Senin, 10 September 2012

TEROR dan BOM MASIH MENGANCAM ... (1)

DMG-Jakarta. Dalam kurun waktu 3 minggu, berbagai peristiwa yang berkaitan dengan aksi teror bermunculan. Setelah 3 kali peristiwa di Solo yaitu 2 kali penyerangan terhadap polisi di Posko Lebaran dan Pos Polisi, serta aksi penyergapan yang menimbulkan korban di pihak Densus 88 dan yang diduga teroris. Penyergapan berlanjut dengan beberapa kejadian yang berhubungan dengan aksi dan rencana aksi teror. Setelah penyergapan di kawasan Depok, disusul ledakan bom di 2 tempat yaitu di Tambora Jakarta Barat dan di Beji Depok, serta yang terakhir penyergapan 1 orang diduga teroris di Bojong Gede Depok.
Apa yang bisa dipetik dari kejadian ini ?
Setelah situasi "sepi" satu tahun lalu ... ternyata aksi teror memang tidak hilang, namun masih menjadi ancaman serius yang harus diwaspadai ? Belum lepas ingatan kita, saat BNPT mewarning ancaman teror bom pada saat peringatan HUT RI ke-67, ada keragu-raguan saat itu ... dan ternyata sudah terjawab, ancaman teror itu ada ... dan sudah sangat dekat masuk dalam kawasan Ibu Kota jakarta.

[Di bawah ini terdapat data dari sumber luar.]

Lemma write_end_spec data w j o :
  o = len (volatile (file w)) →
  wp (on_file (write_all_at o data)) (λ _, wrote data (w, j)) (λ _, partly_wrote False (len data) data (w, j)) (w, j).
Proof.
  intros ->. apply wp_zoom. cbn [fst].
  wp_use (write_loop_spec (checked_offset (InvalidInput "WAL write offset overflows"))
    (Io WriteZero "WAL returned a zero-byte write") (S (length data))
    (len (volatile (file w))) 0 data (file w) (volatile (file w))).
  - blen.
  - apply checked_offset_ok.
  - blen.
  - rewrite slice_nil. by rewrite write_bytes_nil.
  - unfold len. lia.
  - cbv beta. intros _ f' (V & D & R). rewrite write_bytes_append in V. by split.
  - cbv beta. intros e f' ((c & Hc & V) & D & R). rewrite write_bytes_append in V. split; try done.
    + by exists c.
    + cbn. destruct (Z.lt_ge_cases U64_MAX (len (volatile (file w)) + len data)); [by auto|].
      right. left. intros Hr. apply R in Hr. lia.
Qed.

Lemma hit_point_spec point w j (Q : unit → WalLog F * option J → Prop) (X : Error → WalLog F * option J → Prop) :
  (∀ j', (j = None → j' = None) → Q tt (w, j')) → (∀ e j', j ≠ None → X e (w, j')) →
  wp (hit_point point) Q X (w, j).
Proof. intros HQ HX. apply wp_zoom. by apply wp_hit. Qed.

(** A fault point between two writes. *)
Lemma hit_wrote point b s1 w j (Q : unit → WalLog F * option J → Prop) (X : Error → WalLog F * option J → Prop) b' :
  wrote b s1 (w, j) →
  (∀ j', wrote b s1 (w, j') → Q tt (w, j')) →
  (∀ e j', partly_wrote False (len (b ++ b')) (b ++ b') s1 (w, j') → X e (w, j')) →
  wp (hit_point point) Q X (w, j).
Proof.
  intros [W1 W2 W3 W4 W5] HQ HX. apply hit_point_spec.
  - intros j' Hj. apply HQ. split; [done..|]. auto.
  - intros e j' Hj. apply HX. apply (partly_more _ (len b)); [|rewrite len_app; blen].
    destruct (wrote_partly False (len b) b s1 (w, j)) as [P1 P2 P3 P4]; [by split| |by split].
    right. left. intros Hn. by apply Hj, W5.
Qed.

(** One write of a larger record: the writes so far are [b], the rest is [b']. *)
Lemma write_wrote o data b b' s1 w j (Q : unit → WalLog F * option J → Prop) (X : Error → WalLog F * option J → Prop) :
  wrote b s1 (w, j) → o = len (volatile (file s1.1)) + len b →
  (∀ w' j', wrote (b ++ data) s1 (w', j') → Q tt (w', j')) →
  (∀ e s, partly_wrote False (len (b ++ data ++ b')) (b ++ data ++ b') s1 s → X e s) →
  wp (on_file (write_all_at o data)) Q X (w, j).
Proof.
  intros W Ho HQ HX. wp_use (write_end_spec data w j o).
  - rewrite Ho. pose proof (wrote_bytes _ _ _ W) as Hb. cbn in Hb. by rewrite Hb, len_app.
  - intros [] [w' j'] W'. apply HQ. by eapply wrote_trans.
  - intros e s W'. apply HX. rewrite app_assoc. eapply partly_more; [exact (partly_trans _ _ _ _ _ _ _ W W')|]. rewrite !len_app. blen.
Qed.

(** The offset of the next write, computed with overflow check. *)
Lemma offset_wrote o k (e : Error) b b' s1 s (Q : Z → WalLog F * option J → Prop) (X : Error → WalLog F * option J → Prop) :
  wrote b s1 s → o = len (volatile (file s1.1)) → k = len b →
  Q (o + k) s → (partly_wrote False (len (b ++ b')) (b ++ b') s1 s → X e s) →
  wp (lift_r (ok_or (checked_add o k) e)) Q X s.
Proof.
  intros [W1 W2 W3 W4 W5] -> -> HQ HX. apply wp_lift. unfold checked_add.
  destruct (Z.leb_spec (len (volatile (file s1.1)) + len b) U64_MAX); [done|]. apply HX.
  apply (partly_more _ (len b)); [|rewrite len_app; blen]. apply wrote_partly; [by split|]. by right; right.
Qed.

Lemma frame_parts x :
  index_range (E:=Error) (frame_image x) 0 WAL_HEADER_SIZE = Ok (header_bytes x) ∧
  index_range (E:=Error) (frame_image x) WAL_HEADER_SIZE (WAL_HEADER_SIZE + len (payload x)) = Ok (payload x) ∧
  index_range (E:=Error) (frame_image x) (WAL_HEADER_SIZE + len (payload x)) (len (frame_image x)) =
    Ok (to_le 4 (frame_size x)).
Proof.
  pose proof (len_header_bytes x) as Hh. pose proof (len_nonneg (payload x)).
  destruct (frame_slices [] x [] (frame_image x)) as (S1 & S2 & S3); [by rewrite app_nil_r|].
  rewrite len_nil, !Z.add_0_l in *. rewrite len_frame_image.
  rewrite !index_range_ok by (rewrite ?len_frame_image; unfold frame_size; blen).
  unfold frame_size at 1. by rewrite S1, S2, S3.
Qed.

Lemma append_frame_spec t lsn bid index data w j :
  let x := mkFrame (format_version w) t lsn bid index data in
  frame_ok x →
  wp (append_frame t lsn bid index data)
    (λ n s, n = frame_size x ∧ wrote (frame_image x) (w, j) s)
    (λ _, partly_wrote False (frame_size x) (frame_image x) (w, j)) (w, j).
Proof.
  intros x Hx. pose proof (encode_frame_eq x Hx) as He.
  cbn [x frame_version record_type record_lsn frame_batch_id record_index payload] in He. fold x in He.
  rewrite <-len_frame_image. unfold append_frame, wal. wp_steps. cbn [fst]. apply (wp_lift_ok _ _ _ _ _ He). clear He.
  apply wp_bind. pose proof (file_len_spec (file w)) as Hfl.
  destruct (file_len (file w)) as [n|e|k]; [|apply wp_lift, partly_nil; by right; left|done].
  apply wp_lift. subst n.
  assert (Hparts : frame_image x = header_bytes x ++ data ++ to_le 4 (frame_size x)) by done.
  destruct (frame_parts x) as (P1 & P2 & P3). cbn [x payload] in P2, P3.
  apply wp_bind. eapply (hit_wrote _ [] (w, j) w j); [apply wrote_nil| |done].
  intros j1 W0. apply wp_bind, (wp_lift_ok _ _ _ _ _ P1).
  apply wp_bind. eapply (write_wrote _ _ [] (data ++ to_le 4 (frame_size x))); [done| | |done].
  { cbn. rewrite len_nil. lia. }
  rewrite app_nil_l. intros w1 j2 W1. apply wp_bind.
  eapply (hit_wrote _ (header_bytes x)); [done| |done]. intros j3 W2. apply wp_bind.
  eapply offset_wrote; [done|done|by rewrite len_header_bytes| |done].
  apply wp_bind, (wp_lift_ok _ _ _ _ _ P2). apply wp_bind.
  eapply (write_wrote _ _ _ (to_le 4 (frame_size x))); [done|by rewrite len_header_bytes| |done].
  intros w2 j4 W3. rewrite Hparts, app_assoc in *. apply wp_bind.
  eapply (hit_wrote _ (header_bytes x ++ data)); [done| |done]. intros j5 W4. apply wp_bind.
  eapply offset_wrote; [done|done|by rewrite len_app, len_header_bytes| |done].
  apply wp_bind, (wp_lift_ok _ _ _ _ _ P3). apply wp_bind.
  eapply (write_wrote _ _ _ []); [done|by rewrite len_app, len_header_bytes| |by rewrite app_nil_r].
  intros w3 j6 W5. apply wp_ret. split; [|done].
  rewrite !len_app, len_header_bytes, len_to_le. unfold frame_size. cbn [x payload]. blen.
Qed.
(** ** The page images of a commit *)

(** [\[u8; PAGE_SIZE\]] and [PageId]. *)
Definition image_typed (p : WalPageImage) : Prop :=
  u64 (image_page_id p) ∧ len (image p) = Page.PAGE_SIZE.

Definition page_valid (lsn : Lsn) (p : WalPageImage) : Prop :=
  validate_page_image p = Ok tt ∧ validate_page_image_lsn p lsn = Ok tt.

Lemma validate_page_image_returns p : returns (validate_page_image p).
Proof.
  unfold validate_page_image. destruct (is_superblock_page _).
  - destruct (Superblock.decode_superblock (image p)) eqn:E; try done.
    by apply Superblock.decode_superblock_not_stuck in E.
  - by destruct (Page.decode_page_at_inv (image p) (Some (image_page_id p))) as [[e ->]|(t & -> & _)].
Qed.
Lemma validate_page_image_lsn_returns p lsn :
  len (image p) = Page.PAGE_SIZE → returns (validate_page_image_lsn p lsn).
Proof.
  intros Hl. unfold validate_page_image_lsn. destruct (is_superblock_page _); [done|].
  rewrite index_range_ok by (rewrite ?Hl; vm_compute; congruence). rsimpl. unfold fail_if. by destruct (negb _).
Qed.

Lemma page_images_grow v bid first i qs q :
  len (images (page_frames v bid first i qs)) ≤ len (images (page_frames v bid first i (qs ++ q))).
Proof.
  revert i. induction qs as [|x qs IH]; intros i; simpl; [unfold images at 1; simpl; rewrite len_nil; blen|].
  rewrite !images_cons, !len_app. specialize (IH (i + 1)). lia.
Qed.

Lemma append_pages_spec c first ps0 ps s0 w j :
  let v := format_version s0.1 in let bid := commit_batch_id c in
  v = WAL_FORMAT_VERSION ∨ v = LEGACY_WAL_FORMAT_VERSION → u64 bid → 0 ≤ first →
  first + len (ps0 ++ ps) ≤ U64_MAX → len (ps0 ++ ps) ≤ U32_MAX →
  Forall image_typed (ps0 ++ ps) → Forall (page_valid (commit_lsn c)) ps0 →
  wrote (images (page_frames v bid first 0 ps0)) s0 (w, j) →
  wp (append_pages c first (len ps0) ps (digest ps0) (len (images (page_frames v bid first 0 ps0))))
    (λ '(d, n) s, d = digest (ps0 ++ ps) ∧ n = len (images (page_frames v bid first 0 (ps0 ++ ps))) ∧
       Forall (page_valid (commit_lsn c)) (ps0 ++ ps) ∧
       wrote (images (page_frames v bid first 0 (ps0 ++ ps))) s0 s)
    (λ _ s, ∃ k, Forall image_ok (take k (ps0 ++ ps)) ∧
       partly_wrote (¬ Forall (page_valid (commit_lsn c)) (ps0 ++ ps))
         (len (images (page_frames v bid first 0 (ps0 ++ ps))))
         (images (page_frames v bid first 0 (take k (ps0 ++ ps)))) s0 s) (w, j).
Proof.
  intros v bid Hv Hb Hf. revert ps0 w j. induction ps as [|p ps IH]; intros ps0 w j Hl Hl32 Hty Hok W.
  { apply wp_ret. by rewrite app_nil_r. }
  cbn [append_pages].
  assert (Hok0 : Forall image_ok ps0).
  { apply Forall_app in Hty as [Hty _]. rewrite Forall_forall in Hty, Hok |- *.
    intros q Hq. destruct (Hty q Hq), (Hok q Hq). by split_and!. }
  assert (Htyp : image_typed p) by (apply Forall_app in Hty as [_ Hty]; by inversion Hty).
  pose proof (λ q qs, page_images_grow v bid first 0 qs q) as Hbytes.
  assert (Hinvalid : ¬ page_valid (commit_lsn c) p → ∃ k, Forall image_ok (take k (ps0 ++ p :: ps)) ∧
    partly_wrote (¬ Forall (page_valid (commit_lsn c)) (ps0 ++ p :: ps))
      (len (images (page_frames v bid first 0 (ps0 ++ p :: ps))))
      (images (page_frames v bid first 0 (take k (ps0 ++ p :: ps)))) s0 (w, j)).
  { intros Hbad. exists (length ps0). rewrite take_app_length. split; [done|].
    apply wrote_partly; [done|]. left. intros Hall. apply Forall_app in Hall as [_ Hall].
    by inversion Hall. }
  apply wp_bind, wp_lift. pose proof (validate_page_image_lsn_returns p (commit_lsn c) (proj2 Htyp)) as Hr1.
  destruct (validate_page_image_lsn p (commit_lsn c)) as [[]|e|k] eqn:E1; [|apply Hinvalid; intros [_ ?]; congruence|done].
  apply wp_bind, wp_lift. unfold encode_page_image.
  pose proof (validate_page_image_returns p) as Hr2.
  destruct (validate_page_image p) as [[]|e|k] eqn:E2; rsimpl; [|apply Hinvalid; intros [? _]; congruence|done].
  change (to_le 8 (image_page_id p) ++ image p) with (page_payload p).
  rewrite len_app, len_cons in Hl, Hl32. pose proof (len_nonneg ps0). pose proof (len_nonneg ps).
  apply wp_bind, (wp_lift_ok _ (first + len ps0)); [by rewrite checked_add_ok by lia|].
  apply wp_bind, wp_fail_when; [intros Hlt; apply Z.ltb_lt in Hlt; lia|intros _].
  assert (Hpok : image_ok p) by (destruct Htyp; by split_and!).
  assert (Hvw : format_version w = v) by (pose proof (wrote_fields _ _ _ W) as Hw; cbn in Hw; by rewrite Hw).
  assert (Hsnoc : images (page_frames v bid first 0 (ps0 ++ [p])) =
    images (page_frames v bid first 0 ps0) ++
    frame_image (mkFrame v PageImage (first + len ps0) bid (len ps0) (page_payload p))).
  { rewrite page_frames_snoc, images_app, Z.add_0_l, images_cons. unfold images at 3. simpl.
    by rewrite app_nil_r. }
  assert (Hassoc : ps0 ++ p :: ps = (ps0 ++ [p]) ++ ps) by (by rewrite <-app_assoc).
  apply wp_bind. wp_use (append_frame_spec PageImage (first + len ps0) bid (len ps0) (page_payload p) w j).
  - rewrite Hvw. split_and!; cbn [frame_version record_lsn frame_batch_id record_index payload];
      [done|ulia|done|ulia|rewrite len_page_payload by done; vm_compute; congruence].
  - cbv beta. rewrite Hvw. intros n [w1 j1] [-> W1]. pose proof (wrote_trans _ _ _ _ _ W W1) as W2.
    rewrite <-Hsnoc in W2. apply wp_bind, wp_lift. unfold checked_add.
    rewrite <-len_frame_image, <-len_app, <-Hsnoc.
    destruct (Z.leb_spec (len (images (page_frames v bid first 0 (ps0 ++ [p])))) U64_MAX) as [Hle|Hgt].
    + cbn [ok_or]. replace (len ps0 + 1) with (len (ps0 ++ [p])) by (rewrite len_app, len_cons, len_nil; lia).
      replace (digest ps0 ++ page_payload p) with (digest (ps0 ++ [p]))
        by (unfold digest; rewrite fmap_app, concat_app; simpl; by rewrite app_nil_r).
      rewrite Hassoc. apply IH; try done.
      * rewrite !len_app, len_cons, len_nil. lia.
      * rewrite !len_app, len_cons, len_nil. lia.
      * by rewrite <-Hassoc.
      * apply Forall_app. split; [done|]. by repeat constructor.
    + cbn [ok_or]. exists (S (length ps0)). rewrite Hassoc, take_app_le by (rewrite length_app; simpl; lia).
      rewrite take_ge by (rewrite length_app; simpl; lia). split.
      { apply Forall_app. split; [done|]. by apply Forall_singleton. }
      apply wrote_partly; [done|]. right. right. specialize (Hbytes ps (ps0 ++ [p])). blen.
  - cbv beta. rewrite Hvw. intros e s W1. exists (S (length ps0)).
    rewrite Hassoc, take_app_le by (rewrite length_app; simpl; lia).
    rewrite take_ge by (rewrite length_app; simpl; lia). split.
    { apply Forall_app. split; [done|]. by apply Forall_singleton. }
    rewrite Hsnoc. eapply partly_mono; [exact (partly_trans _ _ _ _ _ _ _ W W1)|done|].
    rewrite <-len_frame_image, <-len_app, <-Hsnoc. apply Hbytes.
Qed.
(** ** One commit *)

Definition commit_typed (c : WalCommit) : Prop :=
  Forall image_typed (commit_pages c) ∧ u64 (commit_batch_id c) ∧ len (commit_pages c) ≤ U32_MAX.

Kita berharap segala spekulasi pro-kontra yang biasa terjadi tentang ancaman teroris dan fenomena-fenomena yang terjadi atau berkaitan (sedang dibahas tuh oleh "orang-orang pintar" di TV dan Radio lokal serta, yang pasti akan menghabiskan energi kita (paling tidak energi untuk menonton dan mendengar), bisa lebih fokus untuk membuahkan sebuah solusi ... apa yang harus dilakukan untuk mengantisipasi kejadian teror dan bom ini ?
Elemen dan lembaga yang mempunyai kemampuan antiteror sudah banyak di Indonesia, kita tunggu kiprahnya ... yang jelas, warga masyarakat sangat membutuhkan rasa aman dan terlindungi oleh negara, termasuk dari teror.